WORK INSTRUCTION:
Each line of the records below that holds "finite" should be copied out.

:: DATA FOR PROCESSING ::

(* ===== verification/Attributes.v ===== *)
(** * Attribute records ([include/filter/attribute.h], lines 125-204, 2129-2296)

    The attributes of a vector are key-value pairs, serialised into the node
    record on disk and read back for exact verification.  An
    [std::unordered_map] is a finite map; the order in which it is iterated is
    unspecified, so [serialize] is a function of any enumeration of the map. *)

From S2P Require Import Prelude Bytes StringAttr.

Module Attributes.
Open Scope Z_scope.

Notation Attributes := (gmap Z (list Z)) (only parsing).

Definition find (a : Attributes) (key : Z) : bool := match a !! key with Some _ => true | None => false end.
Definition get (a : Attributes) (key : Z) : option (list Z) := a !! key.
Definition set (a : Attributes) (key : Z) (attr : list Z) : Attributes := <[key := attr]> a.
Definition remove (a : Attributes) (key : Z) : Attributes := delete key a.
Definition clear (a : Attributes) : Attributes := ∅.

(** An iteration order of the map. *)
Definition enumerates (l : list (Z * list Z)) (a : Attributes) : Prop := l ≡ₚ map_to_list a.

Definition serialized_size (l : list (Z * list Z)) : nat :=
  (4 * (1 + sum_list_with (λ '(_, attr), 2 + length attr) l))%nat.

Definition serialize_entry (e : Z * list Z) : list Z :=
  let '(key, attr) := e in
  le_bytes 4 key ++ le_bytes 4 (u32 (Z.of_nat (length attr))) ++ words attr.

Definition serialize (l : list (Z * list Z)) : list Z :=
  le_bytes 4 (u32 (Z.of_nat (length l))) ++ concat (map serialize_entry l).

(** [memcpy] of [n] words. *)
Fixpoint read_words (n : nat) (buf : list Z) : option (list Z * list Z) :=
  match n with
  | O => Some ([], buf)
  | S n =>
      '(w, buf) ← read_le 4 buf;
      '(ws, buf) ← read_words n buf;
      Some (w :: ws, buf)
  end.

(** The loop of [deserialize]; [None]: it reads past the end of the buffer. *)
Fixpoint deserialize_loop (size : nat) (buf : list Z) (ret : Attributes) : option Attributes :=
  match size with
  | O => Some ret
  | S size =>
      '(key, buf) ← read_le 4 buf;
      '(n_attrs, buf) ← read_le 4 buf;
      '(attr, buf) ← read_words (Z.to_nat n_attrs) buf;
      deserialize_loop size buf (set ret key attr)
  end.

Definition deserialize (buf : list Z) : option Attributes :=
  '(size, buf) ← read_le 4 buf;
  deserialize_loop (Z.to_nat size) buf ∅.

(** ** The writers: what ends up in the [attr_size] bytes of a node record *)

(** [AttrIndexWriter]: one index per key, [get] its value of a vector, [max_attrs]
    its longest row.  The map [attrs_] is a [std::map]: iterated by key. *)
Record AttrIndexWriter := mkAIW {
  aiw_attrs : list (Z * ((Z → list Z) * nat));
  aiw_attr_size : nat
}.

Definition aiw_size (w : AttrIndexWriter) : nat :=
  if Nat.eqb (aiw_attr_size w) 0
  then (4 * (1 + sum_list_with (λ '(_, (_, max_attrs)), 2 + max_attrs) (aiw_attrs w)))%nat
  else aiw_attr_size w.

Definition aiw_row (w : AttrIndexWriter) (id : Z) : Attributes :=
  foldl (λ a '(key, (get, _)), set a key (get id)) ∅ (aiw_attrs w).

(** The common part of the [write]s: clear the buffer and serialise into it unless
    the record is too small. *)
Definition write_record (size : nat) (l : list (Z * list Z)) : list Z :=
  if Nat.ltb size (serialized_size l) then replicate size 0
  else serialize l ++ replicate (size - serialized_size l) 0.

Definition aiw_write (w : AttrIndexWriter) (order : Attributes → list (Z * list Z)) (id : Z) : list Z :=
  write_record (aiw_size w) (order (aiw_row w id)).

(** [AttrVecWriter]. *)
Definition avw_size (order : Attributes → list (Z * list Z)) (attrs_vec : list Attributes) (attr_size : nat) : nat :=
  if Nat.eqb attr_size 0
  then foldl (λ sz a, Nat.max sz (serialized_size (order a))) 4%nat attrs_vec
  else attr_size.

Definition avw_write (order : Attributes → list (Z * list Z)) (attrs_vec : list Attributes) (attr_size : nat)
    (id : nat) : option (list Z) :=
  a ← attrs_vec !! id;
  Some (write_record (avw_size order attrs_vec attr_size) (order a)).

(** [ZeroAttrWriter]. *)
Definition zero_write (attr_size : nat) : list Z := replicate attr_size 0.

(** ** Round trip *)

(** What the format can hold. *)
Record entry_ok (e : Z * list Z) : Prop := mkEntryOk {
  eo_key : is_u32 e.1;
  eo_len : Z.of_nat (length e.2) < 2 ^ 32;
  eo_words : Forall is_u32 e.2
}.

Lemma serialize_length l : length (serialize l) = serialized_size l.
Proof.
  unfold serialize, serialized_size. rewrite length_app, le_bytes_length.
  assert (length (concat (map serialize_entry l)) = 4 * sum_list_with (λ '(_, attr), 2 + length attr) l)%nat as ->;
    [|lia].
  induction l as [|[key attr] l IH]; [done|]. cbn [map concat sum_list_with]. rewrite length_app, IH.
  unfold serialize_entry. rewrite !length_app, !le_bytes_length, words_length. lia.
Qed.

Lemma read_words_app ws rest :
  Forall is_u32 ws → read_words (length ws) (words ws ++ rest) = Some (ws, rest).
Proof.
  induction 1 as [|w ws Hw _ IH]; [done|]. unfold words. cbn [length read_words map concat]. fold (words ws).
  rewrite <- app_assoc, read_u32_app by done. cbn [mbind option_bind]. by rewrite IH.
Qed.

Lemma deserialize_loop_app l rest acc :
  Forall entry_ok l →
  deserialize_loop (length l) (concat (map serialize_entry l) ++ rest) acc
  = Some (foldl (λ a '(key, attr), set a key attr) acc l).
Proof.
  intros Hl. revert acc. induction Hl as [|[key attr] l [Hk Hn Hw] _ IH]; intros acc; [done|].
  cbn [length deserialize_loop map concat foldl]. unfold serialize_entry at 1. simpl in Hk, Hn, Hw.
  rewrite <- !app_assoc. rewrite read_u32_app by done. cbn [mbind option_bind].
  rewrite u32_small by (unfold is_u32; lia).
  rewrite read_u32_app by (unfold is_u32; lia). cbn [mbind option_bind].
  rewrite Nat2Z.id, read_words_app by done. cbn [mbind option_bind]. apply IH.
Qed.

(** Folding an enumeration back gives the map. *)
Lemma foldl_set l (acc : gmap Z (list Z)) :
  NoDup l.*1 → foldl (λ a '(key, attr), set a key attr) acc l = (list_to_map l : gmap Z (list Z)) ∪ acc.
Proof.
  revert acc. induction l as [|[key attr] l IH]; intros acc Hnd; simpl; [by rewrite (left_id_L ∅ (∪))|].
  apply NoDup_cons in Hnd as [Hk Hnd]. rewrite IH by done. unfold set.
  assert ((list_to_map l : gmap Z (list Z)) !! key = None) as Hn by (by apply not_elem_of_list_to_map_1).
  by rewrite <- (insert_union_r _ _ _ _ Hn), insert_union_l.
Qed.

Lemma enumerates_nodup l a : enumerates l a → NoDup l.*1 ∧ (list_to_map l : gmap Z (list Z)) = a.
Proof.
  intros Hl. assert (NoDup l.*1) as Hnd.
  { rewrite Hl. apply NoDup_fst_map_to_list. }
  split; [done|]. rewrite <- (list_to_map_to_list a). by apply list_to_map_proper.
Qed.

Lemma deserialize_serialize l a rest :
  enumerates l a → Forall entry_ok l → Z.of_nat (length l) < 2 ^ 32 →
  deserialize (serialize l ++ rest) = Some a.
Proof.
  intros He Hl Hn. destruct (enumerates_nodup l a He) as [Hnd Hm].
  unfold deserialize, serialize. rewrite <- app_assoc, u32_small by (unfold is_u32; lia).
  rewrite read_u32_app by (unfold is_u32; lia). cbn [mbind option_bind].
  rewrite Nat2Z.id, deserialize_loop_app by done. rewrite foldl_set by done.
  by rewrite Hm, (right_id_L ∅ (∪)).
Qed.

Lemma write_record_round_trip size l a :
  enumerates l a → Forall entry_ok l → Z.of_nat (length l) < 2 ^ 32 → (serialized_size l <= size)%nat →
  length (write_record size l) = size ∧ deserialize (write_record size l) = Some a.
Proof.
  intros He Hl Hn Hs. unfold write_record. rewrite (proj2 (Nat.ltb_ge _ _)) by lia. split.
  - rewrite length_app, serialize_length, length_replicate. lia.
  - by apply deserialize_serialize.
Qed.

(** ** The writers' records *)

(** Rows whose keys, lengths and values fit the format. *)
Definition row_ok (a : Attributes) : Prop :=
  Z.of_nat (size (a : gmap Z (list Z))) < 2 ^ 32
  ∧ ∀ key attr, (a : gmap Z (list Z)) !! key = Some attr → entry_ok (key, attr).

Lemma enumerates_ok l a :
  enumerates l a → row_ok a → Forall entry_ok l ∧ Z.of_nat (length l) < 2 ^ 32.
Proof.
  intros He [Hs Ho]. split.
  - apply Forall_forall. intros [key attr] Hin. apply Ho. apply elem_of_map_to_list.
    unfold enumerates in He. by rewrite <- He.
  - unfold enumerates in He. by rewrite He, length_map_to_list.
Qed.

Lemma size_bound_le sz (f : Attributes → nat) l a :
  (sz <= foldl (λ sz a, Nat.max sz (f a)) sz l)%nat
  ∧ (a ∈ l → f a <= foldl (λ sz a, Nat.max sz (f a)) sz l)%nat.
Proof.
  revert sz. induction l as [|b l IH]; intros sz; simpl; [split; [lia|set_solver]|].
  destruct (IH (Nat.max sz (f b))) as [H1 H2]. split; [lia|].
  intros [->|Ha]%elem_of_cons; [|by apply H2]. lia.
Qed.

(** with the inferred record size, [AttrVecWriter] never truncates: for any
    iteration order of the attribute maps, each vector's record has exactly
    [attr_size] bytes and deserialises to that vector's attributes. *)
Theorem attr_vec_writer_round_trip (order : Attributes → list (Z * list Z)) attrs_vec id a :
  (∀ a, enumerates (order a) a) → Forall row_ok attrs_vec → attrs_vec !! id = Some a →
  ∃ buf, avw_write order attrs_vec 0 id = Some buf
  ∧ length buf = avw_size order attrs_vec 0 ∧ deserialize buf = Some a.
Proof.
  intros Hord Hrows Hid. unfold avw_write. rewrite Hid. simpl. eexists. split; [done|].
  destruct (enumerates_ok (order a) a (Hord a)) as [Hl Hn].
  { apply (Forall_lookup_1 _ _ _ _ Hrows Hid). }
  apply write_record_round_trip; try done.
  unfold avw_size. rewrite Nat.eqb_refl.
  apply (size_bound_le 4 (λ a, serialized_size (order a)) attrs_vec a).
  by eapply list_elem_of_lookup_2.
Qed.

(** Two rows, [{1 -> [7; 8]}] and the empty one. *)
Lemma attr_vec_writer_round_trip_witness :
  ∃ buf, avw_write map_to_list [{[1 := [7; 8]]}; ∅] 0 0 = Some buf ∧ length buf = 20%nat
  ∧ deserialize buf = Some {[1 := [7; 8]]}.
Proof.
  destruct (attr_vec_writer_round_trip map_to_list [{[1 := [7; 8]]}; ∅] 0 {[1 := [7; 8]]})
    as (buf & Hw & Hl & Hd).
  - intros a. unfold enumerates. reflexivity.
  - assert (row_ok {[1 := [7; 8]]}) as H1.
    { split; [by vm_compute|]. intros key attr [<- <-]%lookup_singleton_Some.
      split; simpl; [unfold is_u32; lia|lia|]. rewrite !Forall_cons. unfold is_u32.
      split_and!; try lia. constructor. }
    assert (row_ok ∅) as H2 by (split; [by vm_compute|]; intros key attr Hk; by rewrite lookup_empty in Hk).
    constructor; [exact H1|]. constructor; [exact H2|constructor].
  - reflexivity.
  - exists buf. split; [exact Hw|]. split; [rewrite Hl; reflexivity|exact Hd].
Defined.

End Attributes.
(* ===== verification/LabelIndex.v ===== *)
(** * The label attribute index ([include/filter/attribute.h], lines 334-1013)

    [InvertedLabelAttrIndex] keeps, per label, the sorted list of the vectors that
    carry it, on disk, plus the inserts since the last merge ([delta_]) and one
    Bloom filter per vector for the labels that are too frequent ("hot") to scan.
    A file is a list of bytes, a [std::map] or [cuckoohash_map] a finite map, and
    [AlignedFileReader::read_fd] a read of the file's bytes.  [None] is an access
    out of bounds. *)

From S2P Require Import Prelude Bytes BinFile FilterUtils.
From stdpp Require Import sorting.

Module Label.
Import Ids.
Open Scope Z_scope.

(** ** BloomFilter *)
Definition mix_hash (k : Z) : Z :=
  let k := Z.lxor k (Z.shiftr k 16) in
  let k := u32 (k * 0x85ebca6b) in
  let k := Z.lxor k (Z.shiftr k 13) in
  let k := u32 (k * 0xc2b2ae35) in
  Z.lxor k (Z.shiftr k 16).

Definition num_hash_functions (filter_bytes : Z) : Z :=
  let bits := u32 (filter_bytes * 8) in
  Z.max 2 (Z.min 8 (bits / 8)).

(** The bit of the [i]-th hash function, in a filter of [size] bytes. *)
Definition bloom_bit (size label i : Z) : Z :=
  let h1 := mix_hash label in
  let h2 := mix_hash (Z.lxor label 0x9e3779b9) in
  u32 (h1 + u32 (i * h2)) mod u32 (size * 8).

Definition bloom_bits (size label : Z) : list Z :=
  map (λ i, bloom_bit size label (Z.of_nat i)) (seq 0 (Z.to_nat (num_hash_functions size))).

(** [data[bit / 8] |= 1u << (bit % 8)], [base] the start of the slice. *)
Definition set_bit (data : list Z) (base bit : Z) : option (list Z) :=
  let i := Z.to_nat (base + bit / 8) in
  b ← data !! i;
  vset data i (Z.lor b (Z.shiftl 1 (bit mod 8))).

Definition test_bit (data : list Z) (base bit : Z) : option bool :=
  b ← data !! Z.to_nat (base + bit / 8);
  Some (negb (Z.land b (Z.shiftl 1 (bit mod 8)) =? 0)).

Definition bloom_add (data : list Z) (base size label : Z) : option (list Z) :=
  foldl (λ acc bit, data ← acc; set_bit data base bit) (Some data) (bloom_bits size label).

Fixpoint test_bits (data : list Z) (base : Z) (bits : list Z) : option bool :=
  match bits with
  | [] => Some true
  | bit :: bits => b ← test_bit data base bit; if (b : bool) then test_bits data base bits else Some false
  end.
Definition LabelOr_estimate_infilter_reads (key p : Z) (query_attrs : Attributes) : option Z :=
  ix ← attr_index p; q ← Attributes.get query_attrs key; estimate_infilter_reads ix q.
Definition LabelAnd_estimate_infilter_reads (key p : Z) (query_attrs : Attributes) : option Z :=
  ix ← inv_store p; q ← Attributes.get query_attrs key; estimate_infilter_reads_and ix q.
Definition Range_estimate_infilter_reads (key p : Z) (query_attrs : Attributes) : option Z :=
  ix ← attr_index p; q ← Attributes.get query_attrs key; estimate_infilter_reads ix q.
Definition StringEq_estimate_infilter_reads (key p : Z) (query_attrs : Attributes) : option Z :=
  ix ← string_index p; q ← Attributes.get query_attrs key;
  records_reads (estimate_infilter_reads (str_base ix)) q.
Definition StringSuffix_estimate_infilter_reads : option Z := Some 0.
Definition StringLike_estimate_infilter_reads : option Z := Some (UINT32_MAX / 2).
Definition And_estimate_infilter_reads (child : Selector → option Z) (sels : list (Selector * double)) : option Z :=
  l ← map_opt (λ ss, child ss.1) sels; Some (sum_u32 l).
Definition Or_estimate_infilter_reads (child : Selector → option Z) (sels : list Selector) : option Z :=
  l ← map_opt child sels; Some (sum_u32 l).
Definition rebuild_buckets (dir : Direction) (entries : list entry) (t : StringAttrIndex) : option StringAttrIndex :=
  let x := sides t dir in
  let zeros := replicate (Z.to_nat (n_vectors t)) 0 in
  let n := Z.of_nat (length entries) in
  '(ids, bs) ← (if n =? 0 then Some (zeros, [])
                else
                  bs ← mapM (λ b, fst <$> entries !! Z.to_nat (boundary_rank n b)) (seqZ 0 (kBuckets + 1));
                  ids ← foldl (assign_bucket n) (Some zeros) (zip (seqZ 0 n) entries);
                  Some (ids, bs));
  Some (set_side dir (mkSide (n_entries_ x) (sampled_offsets_ x) (histogram_ x) (file_size_ x) ids bs (delta_ x) (file x)
                        (bucket_file x)) t).

Definition encode_buckets (bs : list Attribute) (ids : list Z) : list Z :=
  le_bytes 4 (Z.of_nat (length bs)) ++ concat (map (λ b, le_bytes 4 (Z.of_nat (length b)) ++ words b) bs)
  ++ le_bytes 4 (Z.of_nat (length ids)) ++ words ids.

Definition save_bucket_approx (dir : Direction) (t : StringAttrIndex) : StringAttrIndex :=
  let x := sides t dir in
  set_side dir (mkSide (n_entries_ x) (sampled_offsets_ x) (histogram_ x) (file_size_ x) (bucket_ids_ x) (bucket_boundaries_ x)
                  (delta_ x) (file x) (Some (encode_buckets (bucket_boundaries_ x) (bucket_ids_ x)))) t.

Fixpoint read_keys (n : nat) (s : list Z) : option (list Attribute * list Z) :=
  match n with
  | O => Some ([], s)
  | S n =>
      '(len, s) ← read_le 4 s;
      '(k, s) ← read_bytes (Z.to_nat (4 * len)) s;
      '(l, s) ← read_keys n s;
      Some (words_at k :: l, s)
  end.

Definition load_bucket_approx (dir : Direction) (t : StringAttrIndex) : option StringAttrIndex :=
  let x := sides t dir in
  match bucket_file x with
  | None => Some t
  | Some f =>
      '(nb, s) ← read_le 4 f;
      '(bs, s) ← read_keys (Z.to_nat nb) s;
      '(n, s) ← read_le 4 s;
      '(ids, _) ← read_bytes (Z.to_nat (4 * n)) s;
      Some (set_side dir (mkSide (n_entries_ x) (sampled_offsets_ x) (histogram_ x) (file_size_ x) (words_at ids) bs (delta_ x) (file x)
                            (bucket_file x)) t)
  end.
Lemma insert_entry_spec e l :
  entry_ok e → Forall entry_ok l → StronglySorted (λ a b, kle a.1 b.1) l →
  ∃ l', insert_entry e l = Some l' ∧ l' ≡ₚ e :: l ∧ StronglySorted (λ a b, kle a.1 b.1) l'.
Proof.
  intros He Hl Hs. induction Hs as [|x l Hs IH Hx]; simpl; [by exists [e]; split_and!; [|done|repeat constructor]|].
  apply Forall_cons in Hl as [Hxo Hl]. destruct (entry_less_spec x e Hxo He) as (b & -> & Hb1 & Hb2). cbn [mbind option_bind].
  destruct b.
  - destruct (IH Hl) as (l' & -> & Hp & Hs'). exists (x :: l'). split; [done|]. split; [rewrite Hp; apply Permutation_swap|].
    constructor; [done|]. apply Forall_forall. intros y. rewrite Hp. intros [->|Hy]%elem_of_cons; [by apply Hb1|].
    by apply (Forall_forall _ l) with (x := y) in Hx.
  - exists (e :: x :: l). split_and!; [done..|]. constructor; [by constructor|]. constructor; [by apply Hb2|].
    apply Forall_forall. intros y Hy. apply (Forall_forall _ l) with (x := y) in Hx; [|done]. unfold kle in *.
    eapply lex_le_trans; [by apply Hb2|exact Hx].
Qed.

Lemma sort_entries_spec l :
  Forall entry_ok l → ∃ l', sort_entries l = Some l' ∧ l' ≡ₚ l ∧ StronglySorted (λ a b, kle a.1 b.1) l'.
Proof.
  induction l as [|e l IH]; intros Hl; simpl; [by exists []; split_and!; [| |constructor]|].
  apply Forall_cons in Hl as [He Hl]. destruct (IH Hl) as (l1 & -> & Hp1 & Hs1). cbn [mbind option_bind].
  destruct (insert_entry_spec e l1) as (l' & -> & Hp & Hs); [done|by rewrite Hp1|done|]. exists l'.
  split; [done|]. split; [by rewrite Hp, Hp1|done].
Qed.

Lemma keys_sorted (es : list (list Z * Z)) : StronglySorted (λ a b, kle a.1 b.1) es → StronglySorted kle es.*1.
Proof.
  induction 1 as [|e l Hs IH He]; simpl; constructor; [done|]. apply Forall_fmap. done.
Qed.

(** ** Encoded entries *)

Definition encoded (es : list (list Z * Z)) : list Z := concat (map encode_entry es).

Lemma encode_length e : Z.of_nat (length (encode_entry e)) = entry_bytes e.
Proof. unfold encode_entry, entry_bytes. rewrite !length_app, !le_bytes_length, words_length. lia. Qed.

Lemma encoded_app a b : encoded (a ++ b) = encoded a ++ encoded b.
Proof. unfold encoded. by rewrite map_app, concat_app. Qed.

Lemma encoded_cons e es : encoded (e :: es) = encode_entry e ++ encoded es.
Proof. done. Qed.

Lemma read_entry_encode e s : entry_ok e → read_entry (encode_entry e ++ s) = Some (e, s).
Proof.
  intros [Hk Hid]. destruct (key_words e.1 Hk) as [Hw Hl]. unfold read_entry, encode_entry. rewrite <- !app_assoc.
  rewrite read_u32_app by done. cbn [mbind option_bind]. rewrite read_u32_app by done. cbn [mbind option_bind].
  rewrite read_bytes_app by (rewrite words_length; lia). cbn [mbind option_bind]. rewrite words_at_words by done. by destruct e.
Qed.

Lemma scan_encoded es fuel : Forall entry_ok es → (length es < fuel)%nat → scan_entries fuel (encoded es) = es.
Proof.
  revert fuel. induction es as [|e es IH]; intros [|fuel] Hes Hf; simpl in Hf; try lia; [done|].
  apply Forall_cons in Hes as [He Hes]. rewrite encoded_cons. cbn [scan_entries]. rewrite read_entry_encode by done.
  by rewrite IH by (done || lia).
Qed.

Lemma read_encoded es rest : Forall entry_ok es → read_entries (length es) (encoded es ++ rest) = Some es.
Proof.
  induction 1 as [|e es He _ IH]; [done|]. rewrite encoded_cons, <- app_assoc. cbn [length read_entries].
  rewrite read_entry_encode by done. cbn [mbind option_bind]. by rewrite IH.
Qed.

Lemma encoded_length_ge es : (8 * length es <= length (encoded es))%nat.
Proof.
  induction es as [|e es IH]; [done|]. rewrite encoded_cons, length_app. pose proof (encode_length e). unfold entry_bytes in *. simpl. lia.
Qed.

(** The byte position of an entry. *)
Definition offset_of (hdr : nat) (es : list (list Z * Z)) (i : nat) : nat := (hdr + length (encoded (take i es)))%nat.

Lemma entry_offsets_spec es cur i :
  (i < length es)%nat → entry_offsets (Z.of_nat cur) es !! i = Some (Z.of_nat (offset_of cur es i)).
Proof.
  revert cur i. induction es as [|e es IH]; intros cur i Hi; simpl in Hi; [lia|]. destruct i as [|i]; simpl.
  - unfold offset_of. simpl. by rewrite Nat.add_0_r.
  - rewrite <- encode_length, <- Nat2Z.inj_add, IH by lia. unfold offset_of. change (take (S i) (e :: es)) with (e :: take i es). rewrite encoded_cons, length_app.
    do 2 f_equal. lia.
Qed.

Lemma entry_offsets_length es cur : length (entry_offsets cur es) = length es.
Proof. revert cur. induction es as [|e es IH]; intros cur; simpl; [done|]. by rewrite IH. Qed.

Lemma offset_mono hdr es i j : (i <= j)%nat → (offset_of hdr es i <= offset_of hdr es j)%nat.
Proof.
  intros Hij. unfold offset_of. replace j with (i + (j - i))%nat by lia. rewrite <- take_take_drop, encoded_app, length_app. lia.
Qed.

Lemma offset_strict hdr es i j : (i < j <= length es)%nat → (offset_of hdr es i < offset_of hdr es j)%nat.
Proof.
  intros Hij. unfold offset_of. replace j with (i + (j - i))%nat by lia. rewrite <- take_take_drop, encoded_app, length_app.
  pose proof (encoded_length_ge (take (j - i) (drop i es))). rewrite length_take, length_drop in *. lia.
Qed.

:::

WRITTEN SOLUTION:
    [std::unordered_map] is a finite map; the order in which it is iterated is
    A file is a list of bytes, a [std::map] or [cuckoohash_map] a finite map, and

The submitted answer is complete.